148    In my view, Mr Beh’s assessment was not justifiable. In any event the sale of SB’s Lorry to HPL, just like the sale of the Mando Mincer, was unjustified as it was part of the plan for the divestment of SB’s operations to HPL. Indeed it was Ernst’s position that when those operations had been divested there was no longer any need for SB’s Lorry.

Subletting of cold-room facilities from HPL to SB

149    SB’s complaint for this issue was that Ernst had terminated SB’s existing cold room rental at AIS Building for $2800 per month in May 2007 and through HPL, Ernst had arranged for SB to sublet other cold room facilities from HPL for $2,675 from June 2007 to May 2008, thereby effectively paying for HPL’s own cost of their own cold room facilities.[note: 173] Ernst’s version was that he had saved some money for SB. It seems to me that Ernst could not make up his mind whether to treat HPL at arm’s length or not. He should have as it was really a competitor of SB notwithstanding explanations that HPL was targeting a different market from SB’s. In any event, no damage was caused to SB for this arrangement.

Ernst’s help in obtaining meat supplies for HPL

150    With respect to this allegation, although Ernst admitted that he visited suppliers in Switzerland and Australia with Ryan and Andre in November 2007,[note: 174] his explanation was that he went on such trips for the purposes of SB whereas Ryan and Andre went for the purposes of HPL. SB’s counsel did not challenge this position in cross-examination and so I would have to accept it.

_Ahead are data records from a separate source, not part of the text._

(** C9, amended.  The handler of a [disconnected] or [auth_failure]
    event sets the status to DISCONNECTED and sets exactly one timer,
    for [reconnect] after [RECONNECT_INTERVAL].  When that timer comes
    due the cycle first destroys the closure's client and then runs the
    bounded connect sequence on that same client: every [initialize] of
    the cycle is called on it, there is at least one, and no client is
    constructed. *)
Theorem reconnect_cycle (env : Env) (ev : Event) (w : World) :
  disconnects ev = true ->
  let c := Session.client (wbot w) in
  let w1 := emit env ev w in
  let w2 := fire env (reconnectCb c) w1 in
  Whatsapp.status (whatsapp w1) = "DISCONNECTED" /\
  (exists t1, trace w1 = trace w ++ t1 /\
              List.filter is_timer t1
              = [SetTimeout (reconnectCb c) RECONNECT_INTERVAL]) /\
  wbot w1 = wbot w /\
  (exists t2, trace w2 = trace w1
                         ++ Log info (AttemptingToReconnect (sessionName w))
                         :: ClientDestroy c :: t2 /\
              count is_construction t2 = 0%nat /\
              destroyed_on t2 = [] /\
              (exists m, connected_on t2 = replicate (S m) c) /\
              wbot w2 = wbot w).
Proof.
  intros Hev c w1 w2.
  assert (Whatsapp.status (whatsapp w1) = "DISCONNECTED" /\
          (exists t1, trace w1 = trace w ++ t1 /\
                      List.filter is_timer t1
                      = [SetTimeout (reconnectCb c) RECONNECT_INTERVAL]) /\
          wbot w1 = wbot w /\ sessionName w1 = sessionName w) as (Hs & Ht & Hb & Hn).
  { subst w1 c. destruct ev; try done; unfold emit, handler.
    - unfold on_auth_failure. straight_line.
      destruct (decide (Whatsapp.retries (whatsapp w) > 1)); simpl;
        (split_and!; try done; eexists; rewrite <- !app_assoc; split; [reflexivity|done]).
    - unfold on_disconnected. straight_line.
      split_and!; try done. eexists. rewrite <- !app_assoc. split; [reflexivity|done]. }
  split_and!; try done.
  destruct (reconnect_same_client env w1) as (t2 & H1 & H2 & H3 & H4 & H5 & _).
  subst w2. unfold fire. rewrite Hb, Hn in *. fold c in H1, H4.
  exists t2. split_and!; try done.
Qed.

Supplying meat samplers for free to Andre for HPL

151    According to Tan KW’s evidence, Andre would obtain meat samplers from SB at Greenwood Avenue and that Thomas had allowed Andre to obtain the meat samplers for free. I accept Tan KW’s evidence that he was instructed by Thomas on two separate occasions to throw the order chit away.[note: 175] In my view, if Thomas had intended for HPL to pay for the meat samplers, there would have been no reason to throw away the order chit. Further, although Andre adduced several invoices to show that HPL had paid for the meat samplers, Tan KW was certain that those invoices were not for meat samplers as the weight of the products reflected in the invoices exceeded those of meat samplers and also there were items which he had personally packed but were missing in those invoices.[note: 176] Hence, I find that HPL had improperly obtained meat samplers for free from SB.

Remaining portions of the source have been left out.